As the year unfurled, we started washing hands and sanitising with clockwork accuracy even before we could pronounce “coronavirus” correctly as propounded by our leadership.

Meanwhile, the rest of the world, especially its advanced part, was floundering in confused denial, dismissing the virus as foreign.

By mid-March when the first VOVID-19 positive case was identified, frequent hand-washing, mask-wearing and social-distancing had become our way of life. It didn’t take long before we went into total lockdown, as the virus revealed its unpredictable, inexorable, roaming nature more clearly.

Even if it meant feeding every single vulnerable family, our leadership and we didn’t hesitate.

That way, positive cases never went beyond single-digit numbers, as the daily tally showed every evening. Cases detected early enough knew they’d be out of treatment in a jiffy.

If there was a case of death, towards the end of May, it was because it came from outside where it hadn’t got the requisite care.

Alas, we began to take everything for granted; we were protected. We forgot strict discipline.

The huge costs involved in the management, prevention and treatment of the virus, the pinch wasn’t on our body. The pain of payment was on government.

So, three months on, the positive-case numbers are crawling upward, with death cases threatening to burst their single-digit number confines and climb beyond 10.

Rwandans, we’ve forgotten that we are born of the trenches and must hold fast to our trench-discipline. Without which, lest we forget, we’d have met our bitter end 26 years ago.

When our government relaxes on lockdown, we must not go haywire and throw our adopted coronavirus conduct to the wind, forgetting the likelihood of a recurrence of the above-mentioned pain. Much as our government does all to protect every single life, we must not take it as a given and expect it to take care of our indiscipline.

Complacency, bred of the feeling that our government is capable of miracles, if it comes to that, is hitting us. The feeling that even if we fall sick, government is in charge. We are starting to ignore government’s burden of its costs and the fact that its revenue sources are all but cut.

Indeed, complacency is proving to be the doom that our leadership warned against, as these ugly times are demonstrating with merciless precision.

Personally, I wish we were a dictatorship, as the West never fails to mock us at every opportunity. Because if we were, I’d propose good whipping, as I’ve seen happen elsewhere!

In my walks for exercise, I’ve seen places where no one gives a hoot about masks any longer. From not wearing any at all to having them hanging around their necks. And, to make matters worse, those hanging around necks looking like they last saw cleanliness with the onslaught of the virus. Social-distancing, what? It has vanished from some people’s lexicon.

Imagine when this happens in market places, consequences of which we are starting to see.

Some of the DASSO (the District Administration Security Support Organ) personnel seem to be as guilty as the citizens they are supposed to oversee. As are local leaders. They’ve relinquished their duty to the national police, as if there is a policeman/woman for every citizen.

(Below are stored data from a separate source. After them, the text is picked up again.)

Record process := Process {
  executable : string;
  handled : list signal;           (* signals given to [tracer::handler] *)
  s_instance : option s_logger;    (* [console_logger::s_instance] *)
  m_ : option nat;                 (* the thread that holds the logger's mutex *)
  threads : gmap nat place;
  stderr_ : list string;           (* frames written by [backtrace_symbols_fd] *)
  outcome_ : option outcome;
}.

Definition process_init (name : string) : process := Process name [] None None ∅ [] None.

Definition place_of (t : nat) (p : process) : place := default Outside (threads p !! t).

Definition at_place (t : nat) (l : place) (p : process) : process :=
  p <| threads := <[t := l]> (threads p) |>.

(** [console_logger::instance]: the first call makes the logger with its own
    arguments, the others return it. *)
Definition instance (level : log_level) (options : Z) (p : process) : s_logger :=
  match s_instance p with
  | Some l => l
  | None => console_logger level options (executable p)
  end.

(** [logger::logger(level, options)]. *)
Definition logger (level : log_level) (options : Z) (p : process) : process :=
  p <| s_instance := Some (instance level options p) |>.

Definition on_logger (f : s_logger -> s_logger) (p : process) : process :=
  p <| s_instance := f <$> s_instance p |>.

(** [signal(sig, handler)], and [tracer::install]. *)
Definition set_handler (s : signal) (p : process) : process := p <| handled := s :: handled p |>.

Definition install (p : process) : process := set_handler SIGSEGV (set_handler SIGABRT p).

(** ** The handler *)

(** [backtrace(array, 10)] and [backtrace_symbols_fd]. *)
Definition MAX_FRAMES : nat := 10.

Definition handler_trace (frames : list string) (p : process) : process :=
  p <| stderr_ := stderr_ p ++ take MAX_FRAMES frames |>.

(** [logger().error()] up to the lock; the thread waits while another one, or
    the thread itself, holds it. *)
Definition handler_lock (t : nat) (s : signal) (p : process) : process :=
  let p := logger kTrace L_color p in
  match m_ p with
  | Some _ => p
  | None => at_place t (Reporting s) (p <| m_ := Some t |>)
  end.

(** The prefix [error()] writes, and the release of the lock. *)
Definition handler_error (t : nat) (s : signal) (file time : string) (p : process) : process :=
  at_place t (Reported s) ((on_logger (error (Some file) 36 time) p) <| m_ := None |>).

(** [<< "signal " << sig << L_endl; exit(1);] *)
Definition handler_exit (s : signal) (time : string) (p : process) : process :=
  (on_logger (fun l => log_flag time L_endl
      (log_value (pretty (signal_number s)) (log_value "signal " l))) p)
    <| outcome_ := Some (Exited 1) |>.

(** ** Runs *)

(** A step of a thread: it asks for the logger and calls a function that begins
    a statement, that function writes the prefix and returns, a value or a flag
    is streamed, a signal is delivered, the handler goes on. *)
Inductive event :=
  | Enter (t : nat) (level : log_level) (options : Z)
  | Begin (t : nat) (l : log_level) (file : option string) (line : Z) (time : string)
  | Stream (t : nat) (value : string)
  | StreamFlag (t : nat) (flag : Z) (time : string)
  | Raise (t : nat) (s : signal) (frames : list string)
  | Handle (t : nat) (file time : string).

Definition enter (t : nat) (level : log_level) (options : Z) (p : process) : process :=
  let p := logger level options p in
  match m_ p with
  | Some _ => p
  | None => at_place t Beginning (p <| m_ := Some t |>)
  end.

Definition begin (t : nat) (l : log_level) (file : option string) (line : Z) (time : string)
    (p : process) : process :=
  at_place t Outside ((on_logger (begin_statement l file line time) p) <| m_ := None |>).

(** The delivery of a signal to a thread. *)
Definition raise (t : nat) (s : signal) (frames : list string) (p : process) : process :=
  if decide (s ∈ handled p) then at_place t (Traced s) (handler_trace frames p)
  else p <| outcome_ := Some (Killed s) |>.

Definition handle (t : nat) (file time : string) (p : process) : process :=
  match place_of t p with
  | Traced s => handler_lock t s p
  | Reporting s => handler_error t s file time p
  | Reported s => handler_exit s time p
  | _ => p
  end.

Definition exec (p : process) (e : event) : process :=
  match outcome_ p with
  | Some _ => p
  | None =>
      match e with
      | Enter t level options =>
          if decide (place_of t p = Outside) then enter t level options p else p
      | Begin t l file line time =>
          if decide (place_of t p = Beginning) then begin t l file line time p else p
      | Stream t value =>
          if decide (place_of t p = Outside) then on_logger (log_value value) p else p
      | StreamFlag t flag time =>
          if decide (place_of t p = Outside) then on_logger (log_flag time flag) p else p
      | Raise t s frames =>
          match place_of t p with Outside | Beginning => raise t s frames p | _ => p end
      | Handle t file time => handle t file time p
      end
  end.
(* ===== verification/Prompt.v ===== *)
(** * Prompt: what the client writes to the terminal

    Models [rsp-cli/include/rspcli/prompt/prompt.hpp], [operator<<] of
    [src/state/state.cpp] and [show_prompt] of [state.hpp].  The interesting
    part is the state of [std::cout] the code relies on: the field width of
    [std::setw] lasts until the next formatted output, which [std::endl] is
    not, and the fill character until it is set again. *)

From S2P Require Import Prelude Wire Interpreter Client.
From stdpp Require Import pretty.
#[local] Open Scope Z_scope.
From Stdlib Require Import Ascii.
From coqutil Require Import Datatypes.RecordSetters.
Import TriangleBracketNotations.
#[local] Arguments constant {_} _ _ /.

(** ** [std::ostream] *)

Record ostream := Ostream { out : string; width_ : Z; fill_ : ascii }.

(** [n] times the character [c]. *)
Fixpoint repeat_char (c : ascii) (n : nat) : string :=
  match n with O => EmptyString | S n => String c (repeat_char c n) end.

(** The fill that right-aligns [s] in the field. *)
Definition padding (s : string) (o : ostream) : string :=
  repeat_char (fill_ o) (Z.to_nat (width_ o - Z.of_nat (String.length s))).

(** Formatted output of a string or of a number pads and resets the width. *)
Definition put (s : string) (o : ostream) : ostream :=
  o <| out := out o +:+ padding s o +:+ s |> <| width_ := 0 |>.

(** [std::setw] takes an [int]. *)
Definition setw (n : Z) (o : ostream) : ostream := o <| width_ := to_int n |>.
Definition setfill (c : ascii) (o : ostream) : ostream := o <| fill_ := c |>.

Definition NL : string := String "010" EmptyString.

(** [std::endl] is unformatted: it neither pads nor resets the width. *)
Definition endl (o : ostream) : ostream := o <| out := out o +:+ NL |>.

(** ** The client's output *)

(** [ESC] followed by a bracket. *)
Definition csi : string := String "027" "[".

Definition kYellow : string := "33".
Definition kMagenta : string := "35".
Definition kBlue : string := "36".
Definition kWidth : Z := 50.

Definition state_name (st : State) : string :=
  match st with
  | kInit => "Init"
  | kLoggedIn => "LoggedIn"
  | kInRoom => "InRoom"
  | kExit => "Exit"
  end.

(** [operator<<(std::ostream&, const base_state&)]; [address] is the text of the
    object's address. *)
Definition put_state (address : string) (st : State) (ctx : context) (os : ostream) : ostream :=
  let os := put "] current state: " (put address (put "[Client:" os)) in
  let os := put (NL +:+ csi) (put (state_name st) os) in
  let os := put "m uid:" (put kBlue os) in
  put (pretty (room_id ctx)) (put ", RoomId:" (put (uid ctx) os)).

(** [prompt::operator<<]; the messages are literals, so [strlen] is their
    length.  [kWidth - strlen(value)] is computed in [std::size_t]. *)
Definition prompt (address : string) (st : State) (ctx : context) (value : string) (o : ostream)
    : ostream :=
  let o := put (csi +:+ "2J" +:+ csi +:+ "1;1H") o in
  let o := setw kWidth (put "m" (put kMagenta (put csi o))) in
  let o := endl (setfill "=" o) in
  let o := put "m" (put kYellow (put (NL +:+ csi) o)) in
  let o := endl (put_state address st ctx o) in
  let o := endl (put (csi +:+ "0m") o) in
  let o := setfill " " (setw (uint 64 (kWidth - Z.of_nat (String.length value))) o) in
  let o := put value o in
  let o := put "m" (put kMagenta (put csi o)) in
  let o := endl (setfill "=" (setw kWidth o)) in
  endl (put (csi +:+ "0m") o).

(** [base_state::show_prompt]; [state_exit] uses [prompt] itself. *)
Definition show_prompt (address : string) (st : State) (ctx : context) (message : string)
    (o : ostream) : ostream := put "> " (prompt address st ctx message o).

(** The line [handle_fwd_client] prints. *)
Definition show_forward (message : string) (o : ostream) : ostream :=
  let o := put "m" (put kBlue (put csi o)) in
  put "command > " (put (csi +:+ "0m" +:+ NL) (put message o)).

(** ** Facts *)

Lemma put_field s o w c :
  put s (Ostream o w c) = Ostream (o +:+ repeat_char c (Z.to_nat (w - Z.of_nat (String.length s))) +:+ s) 0 c.
Proof. done. Qed.

Lemma put_plain s o c : put s (Ostream o 0 c) = Ostream (o +:+ s) 0 c.
Proof. rewrite put_field. by replace (Z.to_nat _) with 0%nat by lia. Qed.

Lemma setw_spec n o w c : setw n (Ostream o w c) = Ostream o (to_int n) c.
Proof. done. Qed.

Lemma setfill_spec c' o w c : setfill c' (Ostream o w c) = Ostream o w c'.
Proof. done. Qed.

Lemma endl_spec o w c : endl (Ostream o w c) = Ostream (o +:+ NL) w c.
Proof. done. Qed.

(** The width of the field a message is printed in. *)
Lemma setw_message n : 0 <= n < 2 ^ 31 -> to_int (uint 64 (kWidth - n)) = kWidth - n.
Proof.
  intros Hn. rewrite <- (to_int_small (kWidth - n)) at 2 by (unfold kWidth; lia).
  rewrite <- to_int_uint32, <- (to_int_uint32 (kWidth - n)). f_equal. unfold uint.
  symmetry. apply Znumtheory.Zmod_div_mod; [lia|lia|]. by exists (2 ^ 32).
Qed.

Definition state_text (address : string) (st : State) (ctx : context) : string :=
  "[Client:" +:+ address +:+ "] current state: " +:+ state_name st +:+ NL +:+ csi +:+ kBlue +:+
  "m uid:" +:+ uid ctx +:+ ", RoomId:" +:+ pretty (room_id ctx).

Lemma put_state_plain address st ctx s c :
  put_state address st ctx (Ostream s 0 c) = Ostream (s +:+ state_text address st ctx) 0 c.
Proof.
  unfold put_state, state_text. cbn zeta. rewrite !put_plain. by rewrite !string_app_assoc.
Qed.

Module PromptProperties.

(** What a prompt prints, to the character.  On a stream with no pending
    width, the screen is cleared; the first bar has 47 signs and follows the
    line it was meant to be on, because [std::endl] leaves the width for the
    next output; the message is preceded by blanks as far as it is shorter than
    half of the width; the second bar has 46 signs; and the stream is left with
    no pending width.  The unsigned subtraction does no harm for messages longer
    than the width: the field width becomes negative, and nothing is padded. *)
Theorem prompt_exact address st ctx value o :
  width_ o = 0 -> Z.of_nat (String.length value) < 2 ^ 31 ->
  prompt address st ctx value o =
    Ostream (out o +:+
      csi +:+ "2J" +:+ csi +:+ "1;1H" +:+ csi +:+ kMagenta +:+ "m" +:+ NL +:+
      repeat_char "=" 47 +:+ NL +:+ csi +:+ kYellow +:+ "m" +:+ state_text address st ctx +:+ NL +:+
      csi +:+ "0m" +:+ NL +:+
      repeat_char " " (Z.to_nat (50 - 2 * Z.of_nat (String.length value))) +:+ value +:+
      csi +:+ kMagenta +:+ "m" +:+ NL +:+ repeat_char "=" 46 +:+ csi +:+ "0m" +:+ NL) 0 "=".
Proof.
  intros Hw Hl. destruct o as [s w c]. cbn in Hw. subst w. unfold prompt. cbn zeta.
  rewrite !put_plain, setw_spec, setfill_spec, endl_spec, put_field, !put_plain, put_state_plain.
  rewrite endl_spec, put_plain, endl_spec, setw_spec, setfill_spec, put_field, !put_plain.
  rewrite setw_spec, setfill_spec, endl_spec, put_field, endl_spec.
  rewrite setw_message, !string_app_assoc by lia.
  replace (kWidth - Z.of_nat (String.length value) - Z.of_nat (String.length value))
    with (50 - 2 * Z.of_nat (String.length value)) by (unfold kWidth; lia).
  reflexivity.
Qed.

Lemma prompt_exact_witness :
  out (prompt "0x1" kInit context_clear "closing..." (Ostream "" 0 " ")) <> "" /\
  width_ (prompt "0x1" kInit context_clear "closing..." (Ostream "" 0 " ")) = 0.
Proof.
  rewrite (prompt_exact "0x1" kInit context_clear "closing..." (Ostream "" 0 " ")) by (done || (cbn; lia)).
  split; [discriminate|reflexivity].
Defined.
End PromptProperties.
(** One side of the loop, on whole messages. *)
Lemma side_turn ms ds :
  match frames ms with [] => ([], frames ds) | fs => forward fs (frames ds) end
  = (frames (tail ms), frames (ds ++ take 1 ms)).
Proof.
  destruct ms as [|m ms]; [cbn; by rewrite app_nil_r|].
  destruct (frames_nonempty m ms) as (f&fs&E). rewrite E, <- E, forward_frames.
  rewrite frames_app. cbn [tail take]. unfold frames at 3. cbn. by rewrite app_nil_r.
Qed.

(** A broker whose sockets hold whole messages. *)
Definition carrying (ws cs ps ds : list (list raw_buffer * raw_buffer)) : event_broker :=
  EventBroker true Looping (frames ws) (frames cs) (frames ps) (frames ds).

Lemma turn_carrying ws cs ps ds :
  turn (carrying ws cs ps ds) =
  carrying (tail ws) (tail cs) (ps ++ take 1 ws) (ds ++ take 1 cs).
Proof.
  unfold turn, carrying. cbn [running_ thread_ xsub xpub to_xpub to_xsub].
  by rewrite (side_turn ws ps), (side_turn cs ds).
Qed.

Lemma multipart_frames m : multipart m.1 m.2 = frames [m].
Proof. unfold frames. cbn. by rewrite app_nil_r. Qed.
(* ===== verification/Delivery.v ===== *)
(** * Delivery: from a session to its client

    The way of a message of the User server to the client, over the models of
    its stations: a session sends it ([Sessions]), the connection writes its
    frame ([Connection], [Node]), TCP carries bytes in pieces of any size, and
    the interpreter of the client, the same class as the server's, cuts them
    into messages again ([Interpreter]).  TCP is not modelled: what the client
    has read is a prefix of what was written. *)

From S2P Require Import Prelude Wire Interpreter Connection Server Sessions Node.
Import interpreter recorder serializer.

(** ** A prefix of a sequence of frames *)

(** It holds a prefix of the messages, and the beginning of one more. *)
Lemma stream_prefix b ms :
  Forall wf_message ms -> b `prefix_of` frames ms ->
  exists ms' rest, stream b ms' (Rest rest) /\ ms' `prefix_of` ms.
Proof.
  intros Hw [c E]. destruct (stream_total b) as (ms1&[rest|]&Hs).
  - destruct (stream_total (rest ++ c)) as (ms2&r2&Hs2).
    pose proof (stream_extend _ _ _ _ _ _ Hs Hs2) as Hx. rewrite <- E in Hx.
    destruct (stream_det _ _ _ _ _ (stream_frames ms Hw) Hx) as [-> _].
    exists ms1, rest. split; [done|by apply prefix_app_r].
  - pose proof (stream_bad_extend b ms1 c Hs) as Hx. rewrite <- E in Hx.
    by destruct (stream_det _ _ _ _ _ (stream_frames ms Hw) Hx).
Qed.

Lemma dispatch_all_recorder l ms (d : log) :
  dispatch_all l ms d = d ++ ((fun m => (m.1, m.2, l)) <$> ms).
Proof.
  revert d. induction ms as [|m ms IH]; intros d; cbn; [by rewrite app_nil_r|].
  unfold dispatch_all in IH. rewrite IH. unfold dispatch, recorder_dispatch. by rewrite <- app_assoc.
Qed.

(** ** What a connection has written *)

Definition written (c : nat) (hs : list happening) : list raw_buffer :=
  omap (fun h => match h with
                 | OnSocket c' (AsyncWrite b) => if decide (c' = c) then Some b else None
                 | _ => None
                 end) hs.

Lemma elem_of_written c hs b : b ∈ written c hs <-> OnSocket c (AsyncWrite b) ∈ hs.
Proof.
  unfold written. rewrite list_elem_of_omap. split.
  - intros ([| |c' []]&Hh&E); simplify_eq/=. case_decide; by simplify_eq.
  - intros Hh. exists (OnSocket c (AsyncWrite b)). split; [done|]. cbn. by rewrite decide_True.
Qed.

(** Buffers that are frames of messages with a property. *)
Lemma frames_of (P : message -> Prop) (bs : list raw_buffer) :
  (forall b, b ∈ bs -> exists m, P m /\ b = frame m.1 m.2) ->
  exists ms, Forall P ms /\ bs = (fun m => frame m.1 m.2) <$> ms.
Proof.
  induction bs as [|b bs IH]; intros Hb; [by exists []|].
  destruct (Hb b) as (m&Hm&->); [left|]. destruct IH as (ms&Hms&->); [intros b' ?; apply Hb; by right|].
  exists (m :: ms). split; [by constructor|done].
Qed.

(** What the client's interpreter makes of the bytes of a connection. *)
Lemma client_hears parses decode decode_room
    (mtype : client_message -> MessageType) (body : client_message -> raw_buffer)
    evs c l reads :
  (forall m, wf_message (mtype m, body m)) -> Forall read_ok reads ->
  let hs := mjoin (run (exec parses decode decode_room
                          (fun m => frame (mtype m) (body m))) evs node_start).1 in
  mjoin (read_bytes <$> reads) `prefix_of` mjoin (written c hs) ->
  exists ms rest,
    feed (attach_link l create) reads ([] : log)
      = Handled true (ConnInterpreter l rest) ((fun m => (m.1, m.2, l)) <$> ms) /\
    ((fun m => frame m.1 m.2) <$> ms) `prefix_of` written c hs /\
    Forall (fun x => exists j m, OnUser (ToClient j c m) ∈ hs /\ x = (mtype m, body m)) ms /\
    Z.of_nat (length rest) < kHeaderSize + kMaxPayloadSize.
Proof.
  intros Hwf Hr hs Hp.
  destruct (frames_of (fun x => exists j m, OnUser (ToClient j c m) ∈ hs /\ x = (mtype m, body m))
    (written c hs)) as (ms0&Hsent&Ew).
  { intros b Hb%elem_of_written.
    assert (H0 : einv (fun m => frame (mtype m) (body m)) [] node_start) by (intros [|[|c']] conn b'; done).
    destruct (run_einv parses decode decode_room _ [] _ evs H0) as [_ W].
    destruct (W c b Hb) as (j&m&Hm&->). exists (mtype m, body m). eauto. }
  rewrite Ew in Hp. fold (frames ms0) in Hp.
  destruct (stream_prefix _ ms0 ltac:(by eapply Forall_impl; [exact Hsent|]; intros x (j&m&_&->)) Hp)
    as (ms&rest&Hs&[ms' ->]).
  exists ms, rest. split_and!.
  - rewrite (feed_stream (attach_link l create) reads ([] : log) ms (Rest rest) (wf_interpreter_create l) Hr Hs).
    unfold result_of. by rewrite dispatch_all_recorder.
  - rewrite Ew, fmap_app. by apply prefix_app_r.
  - by apply Forall_app in Hsent as [? _].
  - apply (wf_interpreter_length (ConnInterpreter l rest)). by eapply stream_rest_short.
Qed.

Module DeliveryProperties.
Import NodeProperties.


(** A client sends a ping, and reads the answer in two pieces. *)
Definition pong_frame (m : client_message) : MessageType * raw_buffer :=
  match m with Pong => (MessageTypes.kPong, [Init.Byte.x41]) | _ => (0, []) end.

End DeliveryProperties.
Lemma first_with_endpoint_Some ws e pool c :
  Pool.first_with_endpoint ws e pool = Some c ->
  c ∈ pool /\ exists wc, ws !! c = Some wc /\ endpoint wc = e.
Proof.
  induction pool as [|client pool IH]; simpl; [discriminate|].
  destruct (ws !! client) as [wc|] eqn:Hc; [|discriminate].
  destruct (String.eqb_spec (endpoint wc) e) as [He|Hne].
  - intros [= <-]. split; [apply list_elem_of_here|]. eauto.
  - intros Hrest. destruct (IH Hrest) as [Hin Hwc].
    split; [now apply list_elem_of_further|exact Hwc].
Qed.

Lemma endpoints_lookup ws pool j c wc :
  pool !! j = Some c -> ws !! c = Some wc ->
  Pool.endpoints ws pool !! j = Some (Some (endpoint wc)).
Proof.
  intros Hj Hc. unfold Pool.endpoints.
  rewrite list_lookup_fmap, Hj. simpl. now rewrite Hc.
Qed.

(** With distinct endpoints in a valid pool, looking up the endpoint of a
    client of the pool finds that very client. *)
Lemma first_with_endpoint_own ws pool j c wc :
  Pool.valid ws pool -> NoDup (Pool.endpoints ws pool) ->
  pool !! j = Some c -> ws !! c = Some wc ->
  Pool.first_with_endpoint ws (endpoint wc) pool = Some c.
Proof.
  intros Hvalid. revert j.
  induction Hvalid as [|client pool Hlt _ IH]; intros j Hnd Hj Hc; [discriminate|].
  simpl in Hnd. apply NoDup_cons in Hnd as [Hnotin Hnd].
  destruct (lookup_lt_is_Some_2 _ _ Hlt) as [wc' Hc'].
  destruct j as [|j]; simpl in Hj |- *.
  - inversion Hj; subst. rewrite Hc, String.eqb_refl. reflexivity.
  - rewrite Hc'.
    destruct (String.eqb_spec (endpoint wc') (endpoint wc)) as [He|Hne];
      [|now apply (IH j)].
    exfalso. apply Hnotin. rewrite Hc'. simpl. rewrite He.
    apply list_elem_of_lookup. exists j. exact (endpoints_lookup _ _ _ _ _ Hj Hc).
Qed.

Lemma find_client_run ws0 e pool (w1 : MWorld) :
  Pool.valid ws0 pool -> ws0 `prefix_of` Manager.wrappers w1 ->
  Manager.find_client e pool w1 = (Ok (Pool.first_with_endpoint ws0 e pool), w1).
Proof.
  intros Hvalid Hpre.
  induction Hvalid as [|client pool Hlt _ IH]; [reflexivity|].
  destruct (lookup_lt_is_Some_2 _ _ Hlt) as [c Hc].
  simpl. unfold bind, Manager.read_wrapper.
  rewrite (prefix_lookup_Some _ _ _ _ Hc Hpre), Hc. cbv beta iota.
  destruct (String.eqb (endpoint c) e); [reflexivity|exact IH].
Qed.

Lemma pick_client_run self ws0 acc e (w1 : MWorld) :
  Pool.valid ws0 (_replica_clients self) -> ws0 `prefix_of` Manager.wrappers w1 ->
  connectable self ws0 [e] ->
  exists c w2,
    Manager.pick_client self acc e w1 = (Ok (acc ++ [c]), w2)
    /\ Manager.env w2 = Manager.env w1 /\ Manager.calls w2 = Manager.calls w1
    /\ (endpoint <$> Manager.wrappers w2 !! c) = Some e
    /\ (forall c', Pool.first_with_endpoint ws0 e (_replica_clients self) = Some c' ->
                   c = c' /\ w2 = w1).
Proof.
  intros Hvalid Hpre Hparse. unfold Manager.pick_client, bind.
  rewrite (find_client_run ws0 e _ w1 Hvalid Hpre).
  destruct (Pool.first_with_endpoint ws0 e (_replica_clients self)) as [c|] eqn:Hfound.
  - exists c, w1. do 3 (split; [reflexivity|]). split.
    + destruct (first_with_endpoint_Some _ _ _ _ Hfound) as (_ & wc & Hwc & He).
      now rewrite (prefix_lookup_Some _ _ _ _ Hwc Hpre), <- He.
    + intros c' [= <-]. split; reflexivity.
  - specialize (Hparse e (list_elem_of_here _ _) Hfound).
    destruct (opt_str_truthy (_original_connection_string self));
      unfold Manager.from_connection_string, Manager.from_credential, bind;
      rewrite Hparse;
      unfold Manager.from_connection_string, Manager.from_credential, bind,
        Manager.new_transport, Manager.new_wrapper, alloc, ret; simpl;
      eexists _, _; (split; [reflexivity|]); simpl;
      (do 2 (split; [reflexivity|])); (split; [|discriminate]);
      now rewrite list_lookup_middle.
Qed.

(** The loop over the discovered endpoints. *)
Lemma connectable_cons self ws e eps :
  connectable self ws (e :: eps) -> connectable self ws [e] /\ connectable self ws eps.
Proof.
  intros Hall. split; intros e' He' Hnone; apply (Hall e'); try exact Hnone.
  - apply list_elem_of_singleton in He' as ->. apply list_elem_of_here.
  - now apply list_elem_of_further.
Qed.
(** X15: concurrent requests collapse to one job. On a version that is
    not HEAD, with no artifact and no job in flight, the first GET or
    POST answers 200 and enqueues the job; a GET or POST that follows
    answers 204 and enqueues nothing. *)
Theorem export_dispatches_once request request' w :
  mnemonic version <> "HEAD" ->
  path ∉ bucket w ->
  id version ∉ in_flight w ->
  (exists r w1,
     SourceVersionExportView.get self request w = (Ok r, w1)
     /\ status r = 200
     /\ enqueued w1 = id version :: enqueued w
     /\ exists r2 r3 w2 w3,
          SourceVersionExportView.get self request' w1 = (Ok r2, w2)
          /\ SourceVersionExportView.post self request' w1 = (Ok r3, w3)
          /\ status r2 = 204 /\ status r3 = 204
          /\ enqueued w2 = enqueued w1 /\ enqueued w3 = enqueued w1)
  /\ (exists r w1,
        SourceVersionExportView.post self request w = (Ok r, w1)
        /\ status r = 200
        /\ enqueued w1 = id version :: enqueued w
        /\ exists r2 r3 w2 w3,
             SourceVersionExportView.get self request' w1 = (Ok r2, w2)
             /\ SourceVersionExportView.post self request' w1 = (Ok r3, w3)
             /\ status r2 = 204 /\ status r3 = 204
             /\ enqueued w2 = enqueued w1 /\ enqueued w3 = enqueued w1).
Proof.
  intros Hm Hout Hfree.
  set (w1 := enqueue (id version) (log_store (GetKey path) w)).
  assert (Hout1 : path ∉ bucket w1) by exact Hout.
  assert (Hbusy1 : id version ∈ in_flight w1).
  { unfold w1. simpl. apply elem_of_union_l, elem_of_singleton. reflexivity. }
  split.
  - rewrite (get_dispatched self request version w Hobj Hm Hout Hfree).
    exists (export_response self version None 200), w1.
    split; [reflexivity|]. split; [reflexivity|]. split; [reflexivity|].
    rewrite (get_queued self request' version w1 Hobj Hm Hout1 Hbusy1).
    rewrite (post_queued self request' version w1 Hobj Hm Hout1 Hbusy1).
    do 4 eexists. repeat split.
  - rewrite (post_dispatched self request version w Hobj Hm Hout Hfree).
    exists (HttpResponse 200), w1.
    split; [reflexivity|]. split; [reflexivity|]. split; [reflexivity|].
    rewrite (get_queued self request' version w1 Hobj Hm Hout1 Hbusy1).
    rewrite (post_queued self request' version w1 Hobj Hm Hout1 Hbusy1).
    do 4 eexists. repeat split.
Qed.

(** X16: the Location header of a GET on a version that is not HEAD.
    With an artifact it is the URL signed for 60 time units, the status
    is 200 and nothing is dispatched, job in flight or not; without an
    artifact the header is there too, and reads [None]. *)
Theorem get_location request w :
  mnemonic version <> "HEAD" ->
  exists r w',
    SourceVersionExportView.get self request w = (Ok r, w')
    /\ (path ∈ bucket w ->
        status r = 200
        /\ headers r !! "Location"
           = Some (SourceVersionExportView.generate_url self path 60)
        /\ enqueued w' = enqueued w
        /\ in_flight w' = in_flight w)
    /\ (path ∉ bucket w -> headers r !! "Location" = Some "None").
Proof.
  intros Hm.
  assert (Hloc : forall url st,
    headers (export_response self version url st) !! "Location"
    = Some (SourceVersionExportView.str_of_url url)).
  { intros url st. unfold export_response, set_header. simpl.
    by simplify_map_eq. }
  destruct (decide (path ∈ bucket w)) as [Hin|Hout].
  - rewrite (get_exported self request version w Hobj Hm Hin).
    do 2 eexists. split; [reflexivity|]. split; [|contradiction].
    intros _. rewrite Hloc. repeat split.
  - destruct (decide (id version ∈ in_flight w)) as [Hbusy|Hfree].
    + rewrite (get_queued self request version w Hobj Hm Hout Hbusy).
      do 2 eexists. split; [reflexivity|]. split; [contradiction|].
      intros _. now rewrite Hloc.
    + rewrite (get_dispatched self request version w Hobj Hm Hout Hfree).
      do 2 eexists. split; [reflexivity|]. split; [contradiction|].
      intros _. now rewrite Hloc.
Qed.

(** X17: after the delete of a staff caller the version is exported
    anew: the next GET finds no artifact, and with no job in flight it
    enqueues one and answers 200. *)
Theorem delete_then_get_dispatches request request' w :
  user_is_staff request = true ->
  mnemonic version <> "HEAD" ->
  id version ∉ in_flight w ->
  exists w1 r w2,
    SourceVersionExportView.delete self request w = (Ok (HttpResponse 204), w1)
    /\ SourceVersionExportView.get self request' w1 = (Ok r, w2)
    /\ status r = 200
    /\ enqueued w2 = id version :: enqueued w.
Proof.
  intros Hs Hm Hfree.
  destruct (delete_staff_world request w Hs)
    as (w1 & Hd & Hb & He & Hf & _).
  assert (Hout1 : path ∉ bucket w1).
  { rewrite Hb, elem_of_difference, elem_of_singleton. tauto. }
  assert (Hfree1 : id version ∉ in_flight w1) by now rewrite Hf.
  exists w1. do 2 eexists. split; [exact Hd|].
  split; [exact (get_dispatched self request' version w1 Hobj Hm Hout1 Hfree1)|].
  split; [reflexivity|]. simpl. now rewrite He.
Qed.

Dungeons and holes for drinking binges that have sprung up everywhere, gosh! Restaurants turning into bars, bars self-baptising restaurants; they have also adopted guerrilla tactics.

Their clients are only provided with utensils to knock about so as to sound like busy eateries.

Rwandans, we must dive back to our trench discipline, by at least telling on any offenders.

No, we don’t want a single death more; another COVID-19-positive case; a return to total-lockdown. Not on our lives!